Sebuah tangan mengangkat sehelai kertas tipis yang terasa begitu berat. Meski benda itu telah terangkat dari sebuah tempatnya tetapi sapasang mata dengan bulu lentik itu masih terasa enggan untuk melihatnya.

Tubuh yang terpatri di atas toilet duduk itu hanya bisa merasakan tubuhnya kaku. Dengan perlahan membuka kedua matanya diselingi dengan helaan napas panjang. Namun, itu tidak seberapa dibandingkan dengan hasil yang wanita itu dapat.

Sepasang garis yang diharapkan tidaklah ia dapat dan membuatnya merasa seperti jelly. Harapannya hancur serta tubuhnya remuk hingga tidak mampu lagi menahan juga menyelaraskan berat tubuhnya.

Tok Tok Tok

"Han, kenapa lama sekali?" panggil Arya dengan pertanyaan menyertainya.

Suara itu menyadarkan Hana. Membuat wanita itu dengan cepat menyeka air mata yang menetes melewati pipinya. Beranjak dari tempatnya, Hana dengan ragu-ragu menarik pegangan pintu dan membukanya.

"Mas," lirih Hana dengan mata yang kembali berkaca-kaca.

Seolah mengerti, Arya yang mendapati istrinya dengan raut wajahnya yang sendu hanya bisa menarik tubuh ringkih itu ke dalam pelukannya. 

"Maafkan Hana, Mas. Hana belum bisa kasih apa yang mas mau," ucap Hana dengan terisak.

Arya hanya bisa tersenyum, sambil mengelus punggung Hana lelaki itu berujar, "tidak apa-apa, Han." Dengan lembut.

Cukup lama Hana berada dalam pelukan suaminya untuk menuntaskan perasaannya yang kacau. Karena di sanalah tempat ternyaman untuk berbagi rasa. Ya, bagi Hana semua masalah bisa dia tangani selama suami Arya yang sudah menikahinya selama lima tahun belakangan ini masih berada didekatnya.

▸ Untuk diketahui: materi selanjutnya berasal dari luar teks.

(* ===== verification/Generator.v ===== *)
(** * Random test-case generation

    [RandomGenerator] of [src/src/generator.py]: the random DAG of basic blocks,
    the operand generators, the terminators and the instructions of a function.
    Python's [random] is a tape of draws; blocks and instructions live in the
    stores of [BasicBlock], so a generator step is a function of the [world]. *)

From S2P Require Import Prelude.
From S2P Require Import Isa.
From S2P Require Import BasicBlock.

Open Scope Z_scope.

(** ** The world and its monad *)

Record world := mkWorld {
  w_heap : heap;
  w_bbs : gmap nat BasicBlock;
  w_next_inst : nat;
  w_next_bb : nat;
  w_draw : nat;
  w_recent : bool
}.

Definition M (A : Type) : Type := world → result (A * world).

#[export] Instance M_ret : MRet M := λ A a w, Ok (a, w).
#[export] Instance M_bind : MBind M := λ A B f m w,
  match m w with Ok (a, w') => f a w' | Raise e => Raise e end.

Definition raise {A} (e : exn) : M A := λ _, Raise e.
Definition lift {A} (r : result A) : M A := λ w, a ← r; Ok (a, w).
Definition get {A} (f : world → A) : M A := λ w, Ok (f w, w).
Definition modify (f : world → world) : M unit := λ w, Ok (tt, f w).

(** A [for] loop that threads a value besides the world. *)
Fixpoint for_m {A S} (f : A → S → M S) (l : list A) (s : S) : M S :=
  match l with
  | [] => mret s
  | x :: l => s' ← f x s; for_m f l s'
  end.

Definition set_heap (h : heap) (w : world) : world :=
  mkWorld h (w_bbs w) (w_next_inst w) (w_next_bb w) (w_draw w) (w_recent w).
Definition set_bbs (m : gmap nat BasicBlock) (w : world) : world :=
  mkWorld (w_heap w) m (w_next_inst w) (w_next_bb w) (w_draw w) (w_recent w).
Definition set_recent (b : bool) (w : world) : world :=
  mkWorld (w_heap w) (w_bbs w) (w_next_inst w) (w_next_bb w) (w_draw w) b.

(** Allocation of an instruction node and of a block. *)
Definition new_inst (i : Instruction) : M nat := λ w,
  let x := w_next_inst w in
  Ok (x, mkWorld (<[x := mkNode i None None]> (w_heap w)) (w_bbs w) (S x) (w_next_bb w)
           (w_draw w) (w_recent w)).
Definition new_bb (name : string) : M nat := λ w,
  let x := w_next_bb w in
  Ok (x, mkWorld (w_heap w) (<[x := BB.new_BasicBlock name]> (w_bbs w)) (w_next_inst w) (S x)
           (w_draw w) (w_recent w)).

(** A block and an instruction by reference. *)
Definition the_bb (x : nat) : M BasicBlock := λ w,
  b ← from_option AttributeError (w_bbs w !! x); Ok (b, w).
Definition the_inst (x : nat) : M Instruction := λ w,
  n ← from_option AttributeError (w_heap w !! x); Ok (n_inst n, w).
Definition put_bb (x : nat) (b : BasicBlock) : M unit :=
  modify (λ w, set_bbs (<[x := b]> (w_bbs w)) w).
Definition put_inst (x : nat) (i : Instruction) : M unit :=
  modify (λ w, set_heap (set_inst x i (w_heap w)) w).

(** The operations of a block, run on the stores. *)
Definition block_op (op : heap * BasicBlock → result (heap * BasicBlock)) (x : nat) : M unit := λ w,
  b ← from_option AttributeError (w_bbs w !! x);
  '(h', b') ← op (w_heap w, b);
  Ok (tt, set_bbs (<[x := b']> (w_bbs w)) (set_heap h' w)).
Definition insert_after_m (x : nat) (position : option nat) (inst : nat) : M unit :=
  block_op (λ st, Ok (BB.insert_after position inst st)) x.
Definition insert_before_m (x : nat) (position : option nat) (inst : nat) : M unit :=
  block_op (λ st, Ok (BB.insert_before position inst st)) x.
Definition delete_m (x : nat) (inst : nat) : M unit := block_op (BB.delete inst) x.
Definition instructions_of (x : nat) : M (list nat) := λ w,
  b ← from_option AttributeError (w_bbs w !! x); Ok (BB.iter (w_heap w) b, w).

(** ** Configuration and instruction set: the fields the generator reads *)

Record gen_conf := mkConf {
  min_bb_per_function : Z;
  max_bb_per_function : Z;
  test_case_size : Z;
  avg_mem_accesses : Z;
  generate_memory_accesses_in_pairs : bool;
  avoid_data_dependencies : bool;
  gpr_blocklist : list string;
  input_main_region_size : Z;
  memory_access_zeroed_bits : Z;
  randomized_mem_alignment : bool
}.

Record InstructionSet := mkISA {
  instructions : list InstructionSpec;
  has_unconditional_branch : bool;
  has_conditional_branch : bool;
  has_indirect_branch : bool;
  has_reads : bool;
  has_writes : bool
}.

Definition string_le (a b : string) : Prop := String.leb a b = true.
#[export] Instance string_le_dec : RelDecision string_le.
Proof. intros a b. unfold string_le. apply _. Defined.

(** [sorted(l)] on strings. *)
Definition sorted (l : list string) : list string := merge_sort string_le l.

Section random.
(** The draws of the [random] module. *)
Context (draws : nat → Z).

Definition draw : M Z := λ w,
  Ok (draws (w_draw w), mkWorld (w_heap w) (w_bbs w) (w_next_inst w) (w_next_bb w)
                          (S (w_draw w)) (w_recent w)).

(** [random.randint(a, b)] *)
Definition randint (a b : Z) : M Z :=
  if b <? a then raise ValueError else d ← draw; mret (a + d mod (b - a + 1)).

(** [random.choice(l)] *)
Definition choice {A} (l : list A) : M A :=
  if bool_decide (length l = 0%nat) then raise IndexError
  else d ← draw; lift (from_option IndexError (l !! Z.to_nat (d mod Z.of_nat (length l)))).

(** [random.random() < num / den]: a draw of 53 bits against the quotient. *)
Definition random_below (num den : Z) : M bool :=
  if den =? 0 then raise ZeroDivisionError
  else d ← draw;
    let k := d mod 2 ^ 53 in
    mret (if 0 <? den then k * den <? num * 2 ^ 53 else num * 2 ^ 53 <? k * den).

(** [random.getrandbits(k)] *)
Definition getrandbits (k : Z) : M Z := d ← draw; mret (d mod 2 ^ k).

Context (conf : gen_conf) (isa : InstructionSet).

(** ** [ConfigurableGenerator.__init__] *)

Definition control_flow_instructions : list InstructionSpec :=
  select is_control_flow (instructions isa).
Definition non_control_flow_instructions : list InstructionSpec :=
  select (λ i, negb (is_control_flow i)) (instructions isa).

(** ** Operands *)

(** [self.register_set.registers], after the blocklist. *)
Definition register_set : gmap Z (list string) := filtered_decoding (gpr_blocklist conf).

Definition generate_reg_operand (spec : OperandSpec) (parent : Instruction)
    : M (Operand * Instruction) :=
  reg_type ← lift (from_option IndexError (head (os_values spec)));
  choices ← (if bool_decide (reg_type = "GPR")
             then lift (from_option KeyError (register_set !! os_width spec))
             else if bool_decide (reg_type = "SIMD")
             then lift (from_option KeyError (simd_registers !! os_width spec))
             else mret (os_values spec));
  let choices := sorted choices in
  if negb (avoid_data_dependencies conf) then
    reg ← choice choices;
    mret (new_RegisterOperand reg (os_width spec) (os_src spec) (os_dest spec), parent)
  else
    let fresh :=
      reg ← choice choices;
      let op := new_RegisterOperand reg (os_width spec) (os_src spec) (os_dest spec) in
      mret (op, set_latest_reg_operand parent (Some op)) in
    match i_latest_reg_operand parent with
    | Some op => if mem (op_value op) choices then mret (op, parent) else fresh
    | None => fresh
    end.

Definition generate_mem_operand (spec : OperandSpec) : M Operand :=
  address_reg ← (if bool_decide (os_values spec = [])
                 then regs ← lift (from_option KeyError (register_set !! 64)); choice (sorted regs)
                 else choice (sorted (os_values spec)));
  mret (new_MemoryOperand address_reg (os_width spec) (os_src spec) (os_dest spec)).

(** A width below one makes [pow(2, width - 1)] a fraction, which [randint] refuses. *)
Definition generate_imm_operand (spec : OperandSpec) : M Operand :=
  value ← match os_values spec with
          | v :: _ => mret v
          | [] =>
              if os_width spec <? 1 then raise ValueError
              else v ← randint (- 2 ^ (os_width spec - 1)) (2 ^ (os_width spec - 1) - 1);
                   mret (str v)
          end;
  mret (new_ImmediateOperand value (os_width spec)).

Definition generate_agen_operand (spec : OperandSpec) : M Operand :=
  n_operands ← randint 1 3;
  regs ← lift (from_option KeyError (register_set !! 64));
  reg1 ← choice (sorted regs);
  if n_operands =? 1 then mret (new_AgenOperand reg1 (os_width spec))
  else
    reg2 ← choice (sorted regs);
    if n_operands =? 2
    then mret (new_AgenOperand (reg1 +:+ " + " +:+ reg2) (os_width spec))
    else
      imm ← randint 0 (2 ^ 16 - 1);
      mret (new_AgenOperand (reg1 +:+ " + " +:+ reg2 +:+ " + " +:+ str imm) (os_width spec)).

Definition generate_flags_operand (spec : OperandSpec) : M Operand :=
  lift (new_FlagsOperand (os_values spec)).

(** The dispatch table has no entry for [COND]. *)
Definition generate_operand (spec : OperandSpec) (parent : Instruction)
    : M (Operand * Instruction) :=
  match os_type spec with
  | REG => generate_reg_operand spec parent
  | MEM => op ← generate_mem_operand spec; mret (op, parent)
  | IMM => op ← generate_imm_operand spec; mret (op, parent)
  | LABEL => raise NotSupportedException
  | AGEN => op ← generate_agen_operand spec; mret (op, parent)
  | FLAGS => op ← generate_flags_operand spec; mret (op, parent)
  | COND => raise KeyError
  end.

Definition generate_instruction (spec : InstructionSpec) : M Instruction :=
  inst ← for_m (λ os inst, '(op, inst) ← generate_operand os inst; mret (add_op inst op false))
           (is_operands spec) (from_spec spec false);
  for_m (λ os inst, '(op, inst) ← generate_operand os inst; mret (add_op inst op true))
    (is_implicit_operands spec) inst.

(** ** Functions: a random DAG of blocks *)

Definition get_return_instruction : Instruction := new_Instruction "RET" false "" true.
Definition get_unconditional_jump_instruction : Instruction :=
  new_Instruction "JMP" false "UNCOND_BR" true.

(** [bb.successors.append(s)] *)
Definition append_successor (bb s : nat) : M unit :=
  b ← the_bb bb; put_bb bb (BB.set_successors b (bb_successors b ++ [s])).

(** [options.remove(target)]: the first occurrence. *)
Fixpoint remove_first (x : nat) (l : list nat) : list nat :=
  match l with
  | [] => []
  | y :: l => if decide (y = x) then l else y :: remove_first x l
  end.

(** [random.randint(min_successors, max_successors)] and its adjustment. *)
Definition max_successors : Z := if has_conditional_branch isa then 2 else 1.

Definition connect_bb (nodes : list nat) (exit : nat) (i : nat) : M unit :=
  let node_count := length nodes in
  current ← lift (from_option IndexError (nodes !! i));
  if (i =? node_count - 1)%nat then
    b ← the_bb current; put_bb current (BB.set_successors b [exit])
  else
    count ← randint 1 max_successors;
    let count := if Z.of_nat node_count <? count + Z.of_nat i
                 then Z.of_nat node_count - Z.of_nat i else count in
    next_ ← lift (from_option IndexError (nodes !! S i));
    append_successor current next_;;
    let options := drop (i + 2) nodes ++ [exit] in
    for_m (λ _ options,
             target ← choice options;
             append_successor current target;;
             mret (remove_first target options))
      (seq 1 (Z.to_nat (count - 1))) options;;
    mret tt.

Definition generate_function (label : string) : M Function :=
  entry ← new_bb (entry_name label);
  exit ← new_bb (exit_name label);
  let func := new_Function label entry exit in
  node_count ← randint (min_bb_per_function conf) (max_bb_per_function conf);
  let func_name := remove_prefix label ".function_" in
  nodes ← for_m (λ i nodes,
                   bb ← new_bb (".bb_" +:+ func_name +:+ "." +:+ str (Z.of_nat i));
                   mret (nodes ++ [bb]))
            (seq 0 (Z.to_nat node_count)) [];
  for_m (λ i _, connect_bb nodes exit i) (seq 0 (Z.to_nat node_count)) tt;;
  first ← lift (from_option IndexError (head nodes));
  e ← the_bb entry; put_bb entry (BB.set_successors e [first]);;
  (if bool_decide (label = ".function_main") then mret tt
   else x ← the_bb exit; put_bb exit (mkBB (bb_name x) (bb_successors x)
                                        [get_return_instruction] (bb_start x) (bb_end x)));;
  mret (Func.insert_multiple func nodes).

(** ** Terminators *)

Definition jump_to (inst : Instruction) (target : nat) : M Instruction :=
  b ← the_bb target; mret (set_operands inst [new_LabelOperand (bb_name b)]).

(** The conditional branch of a block with two successors: the first flags
    operand of the specification is the only implicit operand copied. *)
Definition generate_cond_terminator (spec : InstructionSpec) (target : nat) : M Instruction :=
  terminator ← jump_to (from_spec spec false) target;
  match List.find (λ op, bool_decide (os_type op = FLAGS)) (is_implicit_operands spec) with
  | Some op => f ← generate_flags_operand op; mret (set_implicit_operands terminator [f])
  | None => mret terminator
  end.

Definition add_terminators_bb (func : Function) (bb : nat) : M unit :=
  b ← the_bb bb;
  match bb_successors b with
  | [] => mret tt
  | [s] =>
      if decide (s = f_exit func) then mret tt
      else
        terminator ← jump_to get_unconditional_jump_instruction s;
        b ← the_bb bb; put_bb bb (BB.insert_terminator b terminator)
  | [s1; s2] =>
      spec ← choice control_flow_instructions;
      terminator ← generate_cond_terminator spec s1;
      b ← the_bb bb; put_bb bb (BB.insert_terminator b terminator);;
      terminator ← jump_to get_unconditional_jump_instruction s2;
      b ← the_bb bb; put_bb bb (BB.insert_terminator b terminator)
  | _ => raise NotSupportedException
  end.

Definition add_terminators_in_function (func : Function) : M unit :=
  for_m (λ bb _, add_terminators_bb func bb) (f_all_bb func) tt.

(** ** Instructions *)

(** Does the specification satisfy the request of [_pick_random_instruction_spec]? *)
Definition wanted (search_for_memory_access search_for_store : bool) (s : InstructionSpec) : bool :=
  if search_for_memory_access
  then is_has_mem_operand s && Bool.eqb (is_has_write s) search_for_store
  else negb (is_has_mem_operand s).

(** The [while True] loop; the fuel bounds the draws. *)
Fixpoint pick_loop (fuel : nat) (mem_access store : bool) : M InstructionSpec :=
  match fuel with
  | O => raise OutOfFuel
  | S fuel =>
      s ← choice non_control_flow_instructions;
      if wanted mem_access store s then mret s else pick_loop fuel mem_access store
  end.

(** [memory_access_probability], as numerator and denominator. *)
Definition memory_access_probability (recent : bool) : Z * Z :=
  if generate_memory_accesses_in_pairs conf then
    if recent then (1, 1)
    else (avg_mem_accesses conf, 2 * test_case_size conf - avg_mem_accesses conf)
  else (avg_mem_accesses conf, test_case_size conf).

Definition _pick_random_instruction_spec (fuel : nat) : M InstructionSpec :=
  recent ← get w_recent;
  let '(num, den) := memory_access_probability recent in
  search_for_memory_access ← random_below num den;
  (if search_for_memory_access then modify (λ w, set_recent (negb (w_recent w)) w) else mret tt);;
  search_for_store ← random_below 1 2;
  pick_loop fuel search_for_memory_access search_for_store.

Definition add_random_instruction (fuel : nat) (bbs : list nat) : M unit :=
  bb ← choice bbs;
  spec ← _pick_random_instruction_spec fuel;
  inst ← generate_instruction spec;
  b ← the_bb bb;
  x ← new_inst inst;
  insert_after_m bb (BB.get_last b) x.

Definition add_instructions_in_function (fuel : nat) (func : Function) : M unit :=
  let basic_blocks_to_fill := removelast (tail (f_all_bb func)) in
  for_m (λ _ _, add_random_instruction fuel basic_blocks_to_fill)
    (seq 0 (Z.to_nat (test_case_size conf))) tt.
End random.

"Sudah, jangan menagis lagi!" Arya menangkup wajah Hana yang masih berkaca kaca. Lalu mengusap lelehan yang berada di pipi istrinya dengan menggunakan kedua ibu jarinya. "Nanti pasienmu malah takut lihat mata kamu yang bengkak."

"Dan nanti aku yang akan jadi korbannya karena mereka kira akulah yang pelakunya," imbuh Arya dengan sedikit menggoda. Hal itu membuat Hana sedikit menarik senyum ke arahnya.

"Cepat sana ganti baju! Terus mas antar ke rumah sakit," titahnya dengan menjawil hidung mancung Hana.

"Terimakasih ya mas. Karena sudah mengerti keadaan Hana," ucap Hana lembut.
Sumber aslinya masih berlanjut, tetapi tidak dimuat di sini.